Scan the records beneath this line for the line holding "Class TlsSafe (C" and the line holding "export_safe c n label context : tls_ok c ->", then transcribe exactly those two and all lines between.

=== Begin Enclosure ===

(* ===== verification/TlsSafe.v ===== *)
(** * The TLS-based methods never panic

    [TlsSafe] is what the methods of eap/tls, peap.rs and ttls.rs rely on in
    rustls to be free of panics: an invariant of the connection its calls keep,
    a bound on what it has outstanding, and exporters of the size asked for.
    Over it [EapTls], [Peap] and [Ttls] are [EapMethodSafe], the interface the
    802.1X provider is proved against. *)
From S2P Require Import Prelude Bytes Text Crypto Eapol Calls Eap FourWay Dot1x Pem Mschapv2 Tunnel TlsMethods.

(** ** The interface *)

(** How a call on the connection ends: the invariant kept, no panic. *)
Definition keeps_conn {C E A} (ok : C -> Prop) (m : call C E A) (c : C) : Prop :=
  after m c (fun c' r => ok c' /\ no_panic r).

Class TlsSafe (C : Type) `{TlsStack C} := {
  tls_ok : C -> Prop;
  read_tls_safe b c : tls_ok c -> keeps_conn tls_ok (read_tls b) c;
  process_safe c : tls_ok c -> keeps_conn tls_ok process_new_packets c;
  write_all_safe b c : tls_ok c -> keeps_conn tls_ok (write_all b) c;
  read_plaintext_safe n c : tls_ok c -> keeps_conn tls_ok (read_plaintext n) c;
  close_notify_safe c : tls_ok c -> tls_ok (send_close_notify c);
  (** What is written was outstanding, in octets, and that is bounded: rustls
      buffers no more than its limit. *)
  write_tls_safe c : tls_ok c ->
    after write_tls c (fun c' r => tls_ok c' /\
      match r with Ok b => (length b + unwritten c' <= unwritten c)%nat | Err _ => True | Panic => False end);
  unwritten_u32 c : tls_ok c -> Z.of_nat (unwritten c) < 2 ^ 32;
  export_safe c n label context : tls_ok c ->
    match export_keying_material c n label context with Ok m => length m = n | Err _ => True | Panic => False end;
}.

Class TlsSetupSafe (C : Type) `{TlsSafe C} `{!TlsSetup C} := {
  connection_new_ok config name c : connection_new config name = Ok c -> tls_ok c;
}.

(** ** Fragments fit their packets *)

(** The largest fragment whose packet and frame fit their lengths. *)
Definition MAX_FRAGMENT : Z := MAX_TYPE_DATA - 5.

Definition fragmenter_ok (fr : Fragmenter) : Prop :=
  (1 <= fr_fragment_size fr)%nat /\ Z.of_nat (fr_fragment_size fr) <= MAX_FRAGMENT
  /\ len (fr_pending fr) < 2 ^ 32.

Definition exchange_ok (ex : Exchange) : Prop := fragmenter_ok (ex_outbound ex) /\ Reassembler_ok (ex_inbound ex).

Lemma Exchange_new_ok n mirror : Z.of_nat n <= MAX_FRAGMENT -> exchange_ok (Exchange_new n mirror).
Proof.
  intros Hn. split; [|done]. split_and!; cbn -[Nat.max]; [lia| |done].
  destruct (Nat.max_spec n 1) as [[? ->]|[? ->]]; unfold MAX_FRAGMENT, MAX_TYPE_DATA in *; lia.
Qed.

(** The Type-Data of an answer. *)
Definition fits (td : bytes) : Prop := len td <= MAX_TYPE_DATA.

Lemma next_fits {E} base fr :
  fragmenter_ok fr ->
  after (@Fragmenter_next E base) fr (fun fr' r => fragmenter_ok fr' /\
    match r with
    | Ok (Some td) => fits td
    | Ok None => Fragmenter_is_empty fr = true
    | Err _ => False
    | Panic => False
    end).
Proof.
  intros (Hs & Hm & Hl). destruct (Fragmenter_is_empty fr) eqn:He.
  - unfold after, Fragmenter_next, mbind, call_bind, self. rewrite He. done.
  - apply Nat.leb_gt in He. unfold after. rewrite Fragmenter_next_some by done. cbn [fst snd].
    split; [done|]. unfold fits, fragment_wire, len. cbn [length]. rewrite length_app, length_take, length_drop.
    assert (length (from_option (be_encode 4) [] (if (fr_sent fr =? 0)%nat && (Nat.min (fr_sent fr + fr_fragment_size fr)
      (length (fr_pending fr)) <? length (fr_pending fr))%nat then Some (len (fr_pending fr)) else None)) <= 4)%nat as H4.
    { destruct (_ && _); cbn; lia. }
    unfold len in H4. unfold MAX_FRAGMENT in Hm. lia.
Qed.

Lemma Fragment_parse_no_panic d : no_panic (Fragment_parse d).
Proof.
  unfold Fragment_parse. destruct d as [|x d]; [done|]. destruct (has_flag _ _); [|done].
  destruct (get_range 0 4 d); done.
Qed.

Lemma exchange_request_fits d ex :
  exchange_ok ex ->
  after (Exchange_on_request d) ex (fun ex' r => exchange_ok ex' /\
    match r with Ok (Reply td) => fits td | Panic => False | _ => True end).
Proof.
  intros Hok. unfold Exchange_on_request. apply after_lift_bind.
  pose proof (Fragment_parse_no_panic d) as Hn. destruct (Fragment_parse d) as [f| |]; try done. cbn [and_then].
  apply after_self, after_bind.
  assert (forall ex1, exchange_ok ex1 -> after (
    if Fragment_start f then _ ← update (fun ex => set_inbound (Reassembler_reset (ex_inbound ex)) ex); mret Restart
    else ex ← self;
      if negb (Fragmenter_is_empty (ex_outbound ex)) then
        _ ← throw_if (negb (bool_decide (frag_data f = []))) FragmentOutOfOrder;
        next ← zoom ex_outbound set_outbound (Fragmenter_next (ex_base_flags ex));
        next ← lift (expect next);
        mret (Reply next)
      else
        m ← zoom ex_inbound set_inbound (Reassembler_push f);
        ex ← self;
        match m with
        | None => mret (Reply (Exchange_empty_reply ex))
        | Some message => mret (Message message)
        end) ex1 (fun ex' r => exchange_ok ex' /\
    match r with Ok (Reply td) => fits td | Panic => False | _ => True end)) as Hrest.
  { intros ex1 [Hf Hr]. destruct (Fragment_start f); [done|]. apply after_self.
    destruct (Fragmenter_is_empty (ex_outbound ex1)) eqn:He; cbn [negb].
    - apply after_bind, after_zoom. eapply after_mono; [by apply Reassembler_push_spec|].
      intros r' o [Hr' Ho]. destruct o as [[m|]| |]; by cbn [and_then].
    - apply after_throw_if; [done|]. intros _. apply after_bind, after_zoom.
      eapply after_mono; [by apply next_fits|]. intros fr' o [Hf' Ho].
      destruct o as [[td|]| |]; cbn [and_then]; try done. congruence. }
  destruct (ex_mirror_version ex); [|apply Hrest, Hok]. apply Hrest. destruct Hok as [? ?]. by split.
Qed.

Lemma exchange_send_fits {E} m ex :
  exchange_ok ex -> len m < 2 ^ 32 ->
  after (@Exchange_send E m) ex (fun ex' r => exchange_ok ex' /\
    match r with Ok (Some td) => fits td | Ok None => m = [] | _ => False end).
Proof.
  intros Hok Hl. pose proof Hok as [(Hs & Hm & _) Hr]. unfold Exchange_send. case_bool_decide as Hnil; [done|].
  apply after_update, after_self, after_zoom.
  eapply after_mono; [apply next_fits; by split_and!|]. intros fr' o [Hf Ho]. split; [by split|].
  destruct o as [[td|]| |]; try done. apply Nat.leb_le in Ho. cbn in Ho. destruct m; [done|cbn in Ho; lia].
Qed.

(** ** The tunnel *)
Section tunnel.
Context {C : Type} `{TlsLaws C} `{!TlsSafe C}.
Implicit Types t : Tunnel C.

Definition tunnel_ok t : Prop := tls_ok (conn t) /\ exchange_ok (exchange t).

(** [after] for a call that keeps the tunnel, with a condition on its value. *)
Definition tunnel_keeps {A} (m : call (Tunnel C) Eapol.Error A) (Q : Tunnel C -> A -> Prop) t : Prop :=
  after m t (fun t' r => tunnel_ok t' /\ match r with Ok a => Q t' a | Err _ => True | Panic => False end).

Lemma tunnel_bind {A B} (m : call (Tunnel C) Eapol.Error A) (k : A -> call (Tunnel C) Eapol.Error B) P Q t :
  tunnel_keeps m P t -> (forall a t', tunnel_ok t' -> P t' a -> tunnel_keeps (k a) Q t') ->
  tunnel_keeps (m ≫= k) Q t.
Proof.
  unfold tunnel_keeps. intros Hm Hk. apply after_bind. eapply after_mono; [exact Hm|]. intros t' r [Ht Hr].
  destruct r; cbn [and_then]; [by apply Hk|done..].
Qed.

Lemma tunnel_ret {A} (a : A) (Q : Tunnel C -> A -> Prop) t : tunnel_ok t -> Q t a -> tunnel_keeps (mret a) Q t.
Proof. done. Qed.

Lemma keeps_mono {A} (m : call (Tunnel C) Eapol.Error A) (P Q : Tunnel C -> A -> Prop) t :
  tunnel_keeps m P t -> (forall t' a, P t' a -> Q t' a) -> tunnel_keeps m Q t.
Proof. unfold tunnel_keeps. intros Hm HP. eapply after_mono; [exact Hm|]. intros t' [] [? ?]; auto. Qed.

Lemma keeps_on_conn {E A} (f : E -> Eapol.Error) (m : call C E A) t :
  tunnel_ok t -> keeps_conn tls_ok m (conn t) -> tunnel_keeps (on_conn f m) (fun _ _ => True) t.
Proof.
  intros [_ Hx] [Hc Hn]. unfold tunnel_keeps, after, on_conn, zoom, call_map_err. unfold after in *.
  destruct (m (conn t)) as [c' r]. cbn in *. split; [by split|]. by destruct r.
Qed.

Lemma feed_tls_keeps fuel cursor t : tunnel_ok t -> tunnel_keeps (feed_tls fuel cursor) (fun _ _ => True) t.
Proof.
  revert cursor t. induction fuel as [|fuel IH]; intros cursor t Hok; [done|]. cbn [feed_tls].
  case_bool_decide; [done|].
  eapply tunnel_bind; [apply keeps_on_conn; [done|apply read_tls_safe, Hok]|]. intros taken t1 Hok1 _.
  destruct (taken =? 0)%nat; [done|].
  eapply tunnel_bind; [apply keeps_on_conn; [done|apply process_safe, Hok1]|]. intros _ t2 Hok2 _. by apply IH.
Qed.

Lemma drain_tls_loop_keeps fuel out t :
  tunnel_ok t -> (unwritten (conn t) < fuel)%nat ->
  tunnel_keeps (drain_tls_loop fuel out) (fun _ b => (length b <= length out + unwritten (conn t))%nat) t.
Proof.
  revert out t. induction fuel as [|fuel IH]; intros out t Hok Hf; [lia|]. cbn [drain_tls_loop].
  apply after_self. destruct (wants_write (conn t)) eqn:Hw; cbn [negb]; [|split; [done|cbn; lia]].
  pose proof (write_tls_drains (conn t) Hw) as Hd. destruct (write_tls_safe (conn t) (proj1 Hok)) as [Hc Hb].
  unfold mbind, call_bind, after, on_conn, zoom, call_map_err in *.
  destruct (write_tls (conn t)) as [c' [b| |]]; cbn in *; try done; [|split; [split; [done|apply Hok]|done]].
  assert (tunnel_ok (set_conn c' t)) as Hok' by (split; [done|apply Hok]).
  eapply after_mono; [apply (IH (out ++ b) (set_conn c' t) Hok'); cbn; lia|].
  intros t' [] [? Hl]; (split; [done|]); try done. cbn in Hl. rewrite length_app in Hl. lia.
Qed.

=== End Enclosure ===

— Response box —
Class TlsSafe (C : Type) `{TlsStack C} := {
  tls_ok : C -> Prop;
  read_tls_safe b c : tls_ok c -> keeps_conn tls_ok (read_tls b) c;
  process_safe c : tls_ok c -> keeps_conn tls_ok process_new_packets c;
  write_all_safe b c : tls_ok c -> keeps_conn tls_ok (write_all b) c;
  read_plaintext_safe n c : tls_ok c -> keeps_conn tls_ok (read_plaintext n) c;
  close_notify_safe c : tls_ok c -> tls_ok (send_close_notify c);
  (** What is written was outstanding, in octets, and that is bounded: rustls
      buffers no more than its limit. *)
  write_tls_safe c : tls_ok c ->
    after write_tls c (fun c' r => tls_ok c' /\
      match r with Ok b => (length b + unwritten c' <= unwritten c)%nat | Err _ => True | Panic => False end);
  unwritten_u32 c : tls_ok c -> Z.of_nat (unwritten c) < 2 ^ 32;
  export_safe c n label context : tls_ok c ->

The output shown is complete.